EXERCISE OBJECTIVE.
Whenever a line in the entries below contains the string "rewrite", copy that line.

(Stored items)

Lemma closed_by_input st input st' r :
  ledger_ok st -> take_input st input = Ok st' -> r ∈ re_records st -> rr_phase r = RQ_COMPLETED ->
  exists r', r' ∈ re_records st' /\ still_closed r r'.
Proof.
  intros [D K] H I P. destruct input as [context event|run revision scheduled]; cbn in H;
    apply bind_Ok in H as (c & C & H); injection H as <-.
  - apply advance_record_changes in C; [|done]. destruct (changes_forward _ _ _ _ C I) as (r' & I' & S).
    exists r'. split; [done|]. eapply closed_record_steps; [by apply K|done|exact S].
  - apply register_requests_spec in C as [C _]. destruct (registered_forward _ _ _ C I) as (r' & I' & E).
    exists r'. split; [done|]. destruct (ok_completed _ (K r I) P) as (o & O & _). unfold addressed in E. split.
    + rewrite E. by destruct r.
    + exists o, o. rewrite E. split; [done|split; [done|apply later_proof_refl]].
Qed.

(** C18. A request is closed exactly once. Over any run of the ledger (registrations and events, in
    any order) a completed record stays completed: its status, acceptance, resource and outcome
    never change and its identity keeps naming it alone. The proof of its answer either is the one it
    had, or has a strictly later sequence, an event and a time of its own: then only the proof of the
    release and more children were added to it, and none was taken back. *)
Theorem closed_for_good st inputs st' r :
  ledger_ok st -> run_ledger st inputs = Ok st' -> r ∈ re_records st -> rr_phase r = RQ_COMPLETED ->
  exists r', r' ∈ re_records st' /\ still_closed r r'
             /\ forall x, x ∈ re_records st' -> rr_request_id x = rr_request_id r -> x = r'.
Proof.
  intros K H I P. pose proof (run_ledger_ok _ _ _ H K) as [D' _].
  assert (exists r', r' ∈ re_records st' /\ still_closed r r') as (r' & I' & S).
  { revert r I P. pattern st, st'. eapply run_ledger_ind; [|clear|exact K|exact H].
    - intros s [_ Ks] r I P. destruct (ok_completed _ (Ks r I) P) as (o & O & _). exists r. split; [done|].
      split; [by destruct r|]. exists o, o. split; [done|split; [done|apply later_proof_refl]].
    - intros s input s1 s' Ks A IH r I P. destruct (closed_by_input _ _ _ _ Ks A I P) as (r1 & I1 & S1).
      destruct (IH r1 I1) as (r' & I' & S'); [by rewrite (still_closed_phase _ _ S1)|].
      exists r'. split; [done|]. by eapply still_closed_trans. }
  exists r'. split; [done|split; [done|]]. intros x X E. eapply ids_inj; [exact D'|done|done|].
  destruct S as [-> _]. done.
Qed.

(** ** Retries *)

(** The limit on the retries of a request: an operation declares its own. *)
Definition declared_limit (limit : Z) (r : RequestRecord) : Z :=
  match rb_body (rr_request r) with ExecuteRegisteredOperation _ _ own _ => own | _ => limit end.
Definition under_limit (limit : Z) (input : LedgerInput) : Prop :=
  match input with
  | In_event context _ => ry_limit (li_request_retries (ru_limits (rx_run context))) = limit
  | In_register _ _ _ => True
  end.

(** The request waits for its retry time: its last answer was a failure that may be retried. *)
Definition awaits_retry (r : RequestRecord) : bool :=
  match rr_phase r, rr_observation r with RQ_DISPATCHED, Some o => retryable o | _, _ => false end.
(** The retries granted and not awaited any more. *)
Definition spent (r : RequestRecord) : Z := rr_retry_count r - (if awaits_retry r then 1 else 0).

Definition is_prepared (i : RequestId) (st : RecordsState) : bool :=
  existsb (fun r => pystr_eqb (rr_request_id r) i && bool_decide (rr_phase r = RQ_PREPARED)) (re_records st).
(** The input is the retry time of request [i], and it put the request up for sending again. *)
Definition resends_now (i : RequestId) (st : RecordsState) (input : LedgerInput) (st' : RecordsState) : bool :=
  match input with
  | In_event _ (RetryDue j _) => pystr_eqb j i && negb (is_prepared i st) && is_prepared i st'
  | _ => false
  end.
Fixpoint resends (i : RequestId) (st : RecordsState) (inputs : list LedgerInput) : Z :=
  match inputs with
  | [] => 0
  | input :: rest =>
    match take_input st input with
    | Ok st' => (if resends_now i st input st' then 1 else 0) + resends i st' rest
    | Err _ => 0
    end
  end.

Lemma awaits_retry_unless r : rr_phase r <> RQ_DISPATCHED -> awaits_retry r = false.
Proof. unfold awaits_retry. by destruct (rr_phase r). Qed.
Lemma spent_at_most r : spent r <= rr_retry_count r.
Proof. unfold spent. destruct (awaits_retry r); lia. Qed.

ANSWER BOX.
    + rewrite E. by destruct r.
    + exists o, o. rewrite E. split; [done|split; [done|apply later_proof_refl]].
      destruct (IH r1 I1) as (r' & I' & S'); [by rewrite (still_closed_phase _ _ S1)|].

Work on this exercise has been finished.